• Victoria Kain

Age Associated Changes to the Cardiorespiratory System

The Cardiorespiratory system includes the heart and lungs. Together they provide the body with Oxygen and remove Carbon Dioxide, the primary waste product of metabolism. They are broken down into two categories, namely, Cardiovascular (Heart) and Respiratory (Lungs).

Cardiovascular System

This is responsible for the transportation of oxygen and other life sustaining nutrients throughout the body. There are very few age related structural changes within the cardiovascular system.
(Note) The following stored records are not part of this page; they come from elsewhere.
(** A context that has been sent leaves its connection, and no other does. *)
Lemma SendDone_ok (m : memory) (c : Conn) (p : nat) (now : Z) :
  conn_ok m c -> p ∈ send_contexts_ c -> p ∉ pending_send_ctx_ c ->
  let c' := SendContextSendDoneCallback c m p now in
  conn_ok m c' /\ this_ c' = this_ c /\ pending_send_ctx_ c' = pending_send_ctx_ c /\
  uid_ c' = uid_ c /\ socket_ c' = socket_ c /\
  (forall q, q ∈ send_contexts_ c' <-> q ∈ send_contexts_ c /\ q <> p).
Proof.
  intros [K1 K2 K3 K4 K5] Hp Hn c'. destruct (K2 p Hp) as (s & Em & Hs).
  assert (seq_of m p = Some s) as Es.
  { unfold seq_of, meta_of in *. destruct (ctxs_ m !! p); [|done]. cbn in *. congruence. }
  assert (forall q, q ∈ send_contexts_ c -> seq_of m q = Some s -> q = p) as Hinj.
  { intros q Hq Eq. destruct (K2 q Hq) as (s' & Em' & _). apply (K4 q p s true true); [done|done| |done].
    rewrite Em'. do 3 f_equal. unfold seq_of, meta_of in *. destruct (ctxs_ m !! q); [|done]. cbn in *. congruence. }
  assert (this_ c' = this_ c /\ pending_send_ctx_ c' = pending_send_ctx_ c /\ uid_ c' = uid_ c /\
          socket_ c' = socket_ c /\ send_ctx_seq_ c' = send_ctx_seq_ c /\
          send_contexts_ c' = filter (fun q => seq_of m q <> Some s) (send_contexts_ c)) as (Ht & Hpe & Hu & Hso & Hsq & Hl).
  { unfold c', SendContextSendDoneCallback, DelSendContext. rewrite Es. by destruct (is_longlink_app_proto_ c). }
  assert (forall q, q ∈ send_contexts_ c' <-> q ∈ send_contexts_ c /\ q <> p) as Hin.
  { intros q. rewrite Hl, list_elem_of_filter. split; intros [H1 H2].
    - split; [done|]. by intros ->.
    - split; [|done]. intros Eq. by apply H2, Hinj. }
  split_and!; try done. split; rewrite ?Ht, ?Hsq, ?Hpe; [done| |done| |].
  - intros q [Hq _]%Hin. by apply K2.
  - intros q r s' v w [Hq _]%Hin [Hr _]%Hin. by apply K4.
  - split; [apply K5|]. intros q Hq. apply Hin. split; [by apply K5|]. by intros ->.
Qed.

Lemma AddPending_ok (m : memory) (c : Conn) (p : nat) :
  conn_ok m c -> p ∈ send_contexts_ c -> p ∉ pending_send_ctx_ c -> conn_ok m (AddPendingPacketToSend c p).
Proof.
  intros [K1 K2 K3 K4 [K5 K6]] Hp Hn. split; try done. cbn. split; [|set_solver].
  apply NoDup_app. split_and!; [done|set_solver|apply NoDup_singleton].
Qed.

Lemma pop_pending_ok (m : memory) (c : Conn) : conn_ok m c -> conn_ok m (pop_pending c).
Proof.
  intros [K1 K2 K3 K4 [K5 K6]]. split; try done. cbn. destruct (pending_send_ctx_ c) as [|p l]; [done|].
  apply NoDup_cons in K5 as [_ K5]. split; [done|]. cbn. set_solver.
Qed.

Lemma pop_pending_done (m : memory) (c : Conn) (p : nat) (now : Z) :
  pop_pending (SendContextSendDoneCallback c m p now) = SendContextSendDoneCallback (pop_pending c) m p now.
Proof.
  unfold SendContextSendDoneCallback, DelSendContext, pop_pending. cbn.
  destruct (seq_of m p), (is_longlink_app_proto_ c); done.
Qed.

End Inv.

(** ** The invariant of a network thread *)

(** A buffer that is a view of the memory of another object. *)
Definition is_view (b : AutoBuffer.AutoBuffer) : bool :=
  match AutoBuffer.byte_array_p_ b with AutoBuffer.PExt _ _ => true | _ => false end.

Lemma WriteString_own (b b' : AutoBuffer.AutoBuffer) (s : bytes) :
  AutoBuffer.WriteString b s = Ok b' -> is_view b = false -> is_view b' = false.
Proof.
  unfold AutoBuffer.WriteString, AutoBuffer.Write. destruct (_ =? 0); [by intros [= ->]|]. intros E Hb.
  res_inv. rewrite Z.ltb_irrefl in E. res_inv. unfold AutoBuffer.copy_at in *. repeat case_match; try done.
  all: by res_inv.
Qed.

Lemma request_Pack_own (host url : bytes) (headers : option (StdMap.smap bytes)) (body : bytes) (b b' : AutoBuffer.AutoBuffer) :
  HttpPacket.request_Pack host url headers body b = Ok b' -> is_view b' = false.
Proof. unfold HttpPacket.request_Pack. intros E. res_inv. by eauto using WriteString_own. Qed.

Lemma response_Pack_own ver code desc headers body (b b' : AutoBuffer.AutoBuffer) :
  HttpPacket.response_Pack ver code desc headers body b = Ok b' -> is_view b' = false.
Proof. unfold HttpPacket.response_Pack. intros E. res_inv. destruct body; res_inv; by eauto using WriteString_own. Qed.

Lemma ws_Pack_own (content : bytes) (b b' : AutoBuffer.AutoBuffer) :
  WebSocket.Pack content b = Ok b' -> is_view b = false -> is_view b' = false.
Proof.
  unfold WebSocket.Pack. intros E Hb. res_inv. destruct (_ <? 126); [|destruct (_ <=? 65535)]; res_inv;
    eauto 6 using WriteString_own.
Qed.

Definition no_views (m : memory) : Prop :=
  forall p ctx, ctxs_ m !! p = Some ctx -> is_view (sc_buffer ctx) = false.

Section Thread.
Context {P D : Type} `{ApplicationProtocolParser P}.
Abbreviation Conn := (ConnectionProfile P).
Implicit Types t : NetThreadBase P D.

Definition conns t : gmap nat Conn := live (connection_manager_ t).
There is a normal enlargement of the heart primarily due to an increase in cardiac muscle cells. Additionally fat tissue in the sinoatrial node increases and pacemaker cells decrease leading to a normal slowing of electrical activity of the heart. This slowing of the electrical activity may lead to an abnormal slowing of the heart which at times may require the implantation of an artificial pacemaker to adequately pace the heart.

In addition to changes in the heart, there are notable changes to artieries, arterioles and capillaries. Artierioles may thicken and widen becoming stiff with age forcing the heart to work harder to push blood around the body. This often leads to age associated hypertension (high blood pressure). Arterioles experience a reduction in the ability to dilate and widen, constrict and narrow which also often affects exercise tolerance. Furthermore, capillaries narrow with age resulting in a reduction of blood flow.

In terms of functional changes to the cardiovascular system, there is a decrease in the overall efficiency which results in a reduced responsiveness to exercise.

Respiratory System

This works in conjunction with the cardiovascular system to provide oxygen and remove carbon dioxide by playing a significant role in air exchange in and out of the body.

Ageing results in the loss of elasticity of lung tissue that leads to a reduction in the time airways are open.

The diaphragm and intercostal muscles weaken with age resulting in stiffness to the chest wall which the diminishes the lungs ability to expand and contract.

These structural changes have little effect of functioning at rest but may affect exercise capacity and ability to participate in activities that place a significant demand on cardiorespiratory system.

Below are some potential fitness considerations as a result of the effects of ageing:-

  • Lower maximal heart rate

  • Lower training heart rate

  • Slower recovery rate

  • Decreased tolerance to fatigue

  • Tire quicker

  • Lower anaerobic threshold

  • Less tolerant of high-intensity exercise

Taking all of the above into account it appears that there is no benefit known of physical activity to the respiratory system alone. However, it does appear that physical activity preserves cardiorespiratory fitness and significantly reduces the risk of coronary heart disease.

Furthermore, for those adults that are active in later life, resting heart rates decrease resulting in an increase in stroke volume at rest as well as an increased cardiac output and stroke volume.

All in all, inactivity is one of the major risk factors for coronary heart disease and therefore it is highly recommended to remain as active as possible in later life.